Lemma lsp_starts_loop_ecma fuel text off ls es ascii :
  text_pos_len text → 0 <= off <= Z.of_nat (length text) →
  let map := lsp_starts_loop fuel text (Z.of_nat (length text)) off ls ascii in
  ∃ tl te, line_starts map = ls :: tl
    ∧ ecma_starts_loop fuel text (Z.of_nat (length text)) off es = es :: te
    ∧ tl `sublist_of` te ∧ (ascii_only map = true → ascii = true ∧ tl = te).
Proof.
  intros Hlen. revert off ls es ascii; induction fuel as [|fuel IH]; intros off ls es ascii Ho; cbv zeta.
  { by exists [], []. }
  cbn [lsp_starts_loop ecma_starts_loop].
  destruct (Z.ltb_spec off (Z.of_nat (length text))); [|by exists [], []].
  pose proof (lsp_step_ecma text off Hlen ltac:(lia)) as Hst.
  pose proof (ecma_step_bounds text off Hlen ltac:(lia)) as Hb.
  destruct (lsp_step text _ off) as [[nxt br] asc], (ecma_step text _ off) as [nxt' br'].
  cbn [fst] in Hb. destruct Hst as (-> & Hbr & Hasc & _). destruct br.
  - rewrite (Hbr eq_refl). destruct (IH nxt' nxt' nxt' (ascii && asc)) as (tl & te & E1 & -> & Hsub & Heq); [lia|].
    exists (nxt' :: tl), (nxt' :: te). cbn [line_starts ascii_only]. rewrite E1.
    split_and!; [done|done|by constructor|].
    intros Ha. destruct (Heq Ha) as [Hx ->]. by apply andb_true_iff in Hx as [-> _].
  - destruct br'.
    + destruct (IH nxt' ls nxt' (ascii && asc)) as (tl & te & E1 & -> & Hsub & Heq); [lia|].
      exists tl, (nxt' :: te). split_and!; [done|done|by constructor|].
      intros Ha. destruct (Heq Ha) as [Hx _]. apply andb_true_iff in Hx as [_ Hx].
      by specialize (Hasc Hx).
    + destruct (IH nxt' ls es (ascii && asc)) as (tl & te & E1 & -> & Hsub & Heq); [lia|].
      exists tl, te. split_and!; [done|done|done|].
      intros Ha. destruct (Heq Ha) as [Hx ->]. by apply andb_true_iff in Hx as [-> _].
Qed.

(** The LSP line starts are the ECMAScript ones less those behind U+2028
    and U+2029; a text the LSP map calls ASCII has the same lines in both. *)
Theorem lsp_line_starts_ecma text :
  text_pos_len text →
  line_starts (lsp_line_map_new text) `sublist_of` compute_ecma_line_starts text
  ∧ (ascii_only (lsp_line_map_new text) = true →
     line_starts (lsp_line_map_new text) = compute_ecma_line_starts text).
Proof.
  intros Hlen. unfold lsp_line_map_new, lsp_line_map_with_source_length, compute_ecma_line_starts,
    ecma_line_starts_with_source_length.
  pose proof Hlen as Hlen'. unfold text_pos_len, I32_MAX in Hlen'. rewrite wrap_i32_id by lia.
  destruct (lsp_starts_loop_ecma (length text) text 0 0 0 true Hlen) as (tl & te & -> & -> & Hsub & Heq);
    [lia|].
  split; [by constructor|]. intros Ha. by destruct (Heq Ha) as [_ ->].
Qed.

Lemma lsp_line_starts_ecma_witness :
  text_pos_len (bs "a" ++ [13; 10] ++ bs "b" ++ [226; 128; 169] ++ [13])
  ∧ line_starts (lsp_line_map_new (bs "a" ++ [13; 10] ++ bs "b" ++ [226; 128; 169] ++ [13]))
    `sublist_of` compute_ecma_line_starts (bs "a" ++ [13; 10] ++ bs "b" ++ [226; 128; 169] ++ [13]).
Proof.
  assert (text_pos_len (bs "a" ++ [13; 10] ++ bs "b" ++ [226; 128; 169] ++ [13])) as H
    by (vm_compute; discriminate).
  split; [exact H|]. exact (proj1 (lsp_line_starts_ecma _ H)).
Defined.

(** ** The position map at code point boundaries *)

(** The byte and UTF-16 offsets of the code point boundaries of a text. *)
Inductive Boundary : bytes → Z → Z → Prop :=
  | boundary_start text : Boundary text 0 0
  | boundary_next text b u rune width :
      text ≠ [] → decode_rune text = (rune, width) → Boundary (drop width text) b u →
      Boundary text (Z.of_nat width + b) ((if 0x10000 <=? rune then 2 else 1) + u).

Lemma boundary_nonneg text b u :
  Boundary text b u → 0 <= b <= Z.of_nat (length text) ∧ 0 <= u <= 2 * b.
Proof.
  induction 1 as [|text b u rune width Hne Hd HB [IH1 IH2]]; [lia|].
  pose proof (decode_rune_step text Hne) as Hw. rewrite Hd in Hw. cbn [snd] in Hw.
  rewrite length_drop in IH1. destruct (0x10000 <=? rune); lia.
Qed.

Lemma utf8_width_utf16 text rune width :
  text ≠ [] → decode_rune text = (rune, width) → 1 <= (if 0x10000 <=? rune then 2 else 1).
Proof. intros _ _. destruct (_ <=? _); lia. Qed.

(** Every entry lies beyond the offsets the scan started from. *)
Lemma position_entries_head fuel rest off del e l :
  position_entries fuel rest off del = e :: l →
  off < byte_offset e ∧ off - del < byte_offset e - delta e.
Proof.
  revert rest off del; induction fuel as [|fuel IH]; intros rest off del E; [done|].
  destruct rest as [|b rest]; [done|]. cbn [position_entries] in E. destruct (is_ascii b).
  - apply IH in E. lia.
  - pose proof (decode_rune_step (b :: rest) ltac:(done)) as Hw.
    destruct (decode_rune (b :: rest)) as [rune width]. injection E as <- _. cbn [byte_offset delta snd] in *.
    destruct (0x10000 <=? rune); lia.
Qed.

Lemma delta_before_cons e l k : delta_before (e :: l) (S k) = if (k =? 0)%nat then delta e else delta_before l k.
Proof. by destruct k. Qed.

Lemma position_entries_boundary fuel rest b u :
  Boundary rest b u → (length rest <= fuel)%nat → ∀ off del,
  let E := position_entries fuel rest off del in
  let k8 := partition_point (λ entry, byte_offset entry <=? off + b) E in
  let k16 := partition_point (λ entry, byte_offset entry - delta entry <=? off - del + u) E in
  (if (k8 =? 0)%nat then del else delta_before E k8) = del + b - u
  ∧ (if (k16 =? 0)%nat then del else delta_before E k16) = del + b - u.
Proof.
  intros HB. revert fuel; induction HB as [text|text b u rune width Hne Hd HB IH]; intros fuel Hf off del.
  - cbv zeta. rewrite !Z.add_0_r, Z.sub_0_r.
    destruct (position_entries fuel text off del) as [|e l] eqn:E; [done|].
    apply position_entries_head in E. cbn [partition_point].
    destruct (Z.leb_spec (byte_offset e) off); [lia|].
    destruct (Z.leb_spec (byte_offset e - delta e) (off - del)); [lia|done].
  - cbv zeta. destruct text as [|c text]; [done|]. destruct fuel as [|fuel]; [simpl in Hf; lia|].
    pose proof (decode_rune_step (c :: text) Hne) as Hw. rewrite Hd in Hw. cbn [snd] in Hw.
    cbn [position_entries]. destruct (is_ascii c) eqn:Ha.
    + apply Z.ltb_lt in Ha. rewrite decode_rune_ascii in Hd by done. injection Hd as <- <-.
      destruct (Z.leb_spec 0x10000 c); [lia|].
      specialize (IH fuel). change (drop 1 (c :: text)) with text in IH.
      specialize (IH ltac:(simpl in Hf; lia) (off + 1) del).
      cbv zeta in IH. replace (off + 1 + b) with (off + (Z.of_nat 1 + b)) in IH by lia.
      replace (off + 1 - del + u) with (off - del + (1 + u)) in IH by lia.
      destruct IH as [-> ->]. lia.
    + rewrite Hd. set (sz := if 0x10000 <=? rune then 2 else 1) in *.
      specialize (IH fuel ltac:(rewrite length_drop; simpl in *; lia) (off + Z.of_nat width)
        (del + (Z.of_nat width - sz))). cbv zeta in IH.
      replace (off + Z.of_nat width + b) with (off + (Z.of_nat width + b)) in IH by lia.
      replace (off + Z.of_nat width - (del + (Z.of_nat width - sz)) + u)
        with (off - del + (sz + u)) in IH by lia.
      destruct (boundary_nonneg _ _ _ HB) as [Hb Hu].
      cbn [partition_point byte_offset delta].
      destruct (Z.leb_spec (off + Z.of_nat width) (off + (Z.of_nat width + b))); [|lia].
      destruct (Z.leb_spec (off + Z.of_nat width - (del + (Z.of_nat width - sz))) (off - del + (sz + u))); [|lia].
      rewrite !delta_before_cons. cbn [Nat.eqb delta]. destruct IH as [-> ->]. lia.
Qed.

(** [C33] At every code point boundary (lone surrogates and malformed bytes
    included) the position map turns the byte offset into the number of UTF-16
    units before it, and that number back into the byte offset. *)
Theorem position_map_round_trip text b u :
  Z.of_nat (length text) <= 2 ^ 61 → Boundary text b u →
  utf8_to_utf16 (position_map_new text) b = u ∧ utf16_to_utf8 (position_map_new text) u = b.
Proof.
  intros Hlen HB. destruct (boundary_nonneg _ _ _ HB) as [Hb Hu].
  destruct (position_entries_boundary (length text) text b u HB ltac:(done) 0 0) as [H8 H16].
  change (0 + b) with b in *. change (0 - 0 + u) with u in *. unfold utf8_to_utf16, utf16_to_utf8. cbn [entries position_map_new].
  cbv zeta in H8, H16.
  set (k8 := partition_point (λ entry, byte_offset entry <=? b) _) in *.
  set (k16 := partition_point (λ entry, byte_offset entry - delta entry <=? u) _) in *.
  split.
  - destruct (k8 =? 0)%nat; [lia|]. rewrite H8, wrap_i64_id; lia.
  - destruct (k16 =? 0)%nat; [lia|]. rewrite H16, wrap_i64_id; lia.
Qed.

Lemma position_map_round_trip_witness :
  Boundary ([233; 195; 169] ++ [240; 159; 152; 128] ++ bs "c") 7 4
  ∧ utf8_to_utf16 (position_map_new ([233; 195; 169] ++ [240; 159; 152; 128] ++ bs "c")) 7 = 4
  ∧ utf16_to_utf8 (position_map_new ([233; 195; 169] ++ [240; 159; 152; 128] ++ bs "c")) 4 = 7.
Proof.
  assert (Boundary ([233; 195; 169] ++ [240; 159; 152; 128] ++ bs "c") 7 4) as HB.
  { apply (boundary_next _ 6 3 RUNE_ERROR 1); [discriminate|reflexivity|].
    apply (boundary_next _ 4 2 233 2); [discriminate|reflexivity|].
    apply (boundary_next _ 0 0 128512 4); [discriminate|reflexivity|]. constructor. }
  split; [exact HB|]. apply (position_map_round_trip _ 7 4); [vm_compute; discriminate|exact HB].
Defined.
◇ ◇ ◇ ◇ ◇ ◇ ◇
◆ **What you have to do**
The answer is the run of lines above from the line containing "Lemma position_entries_boundary fuel" through the line containing "let k8 := partition_point", copied exactly and alone.

◆ **Answer for the task**
Lemma position_entries_boundary fuel rest b u :
  Boundary rest b u → (length rest <= fuel)%nat → ∀ off del,
  let E := position_entries fuel rest off del in
  let k8 := partition_point (λ entry, byte_offset entry <=? off + b) E in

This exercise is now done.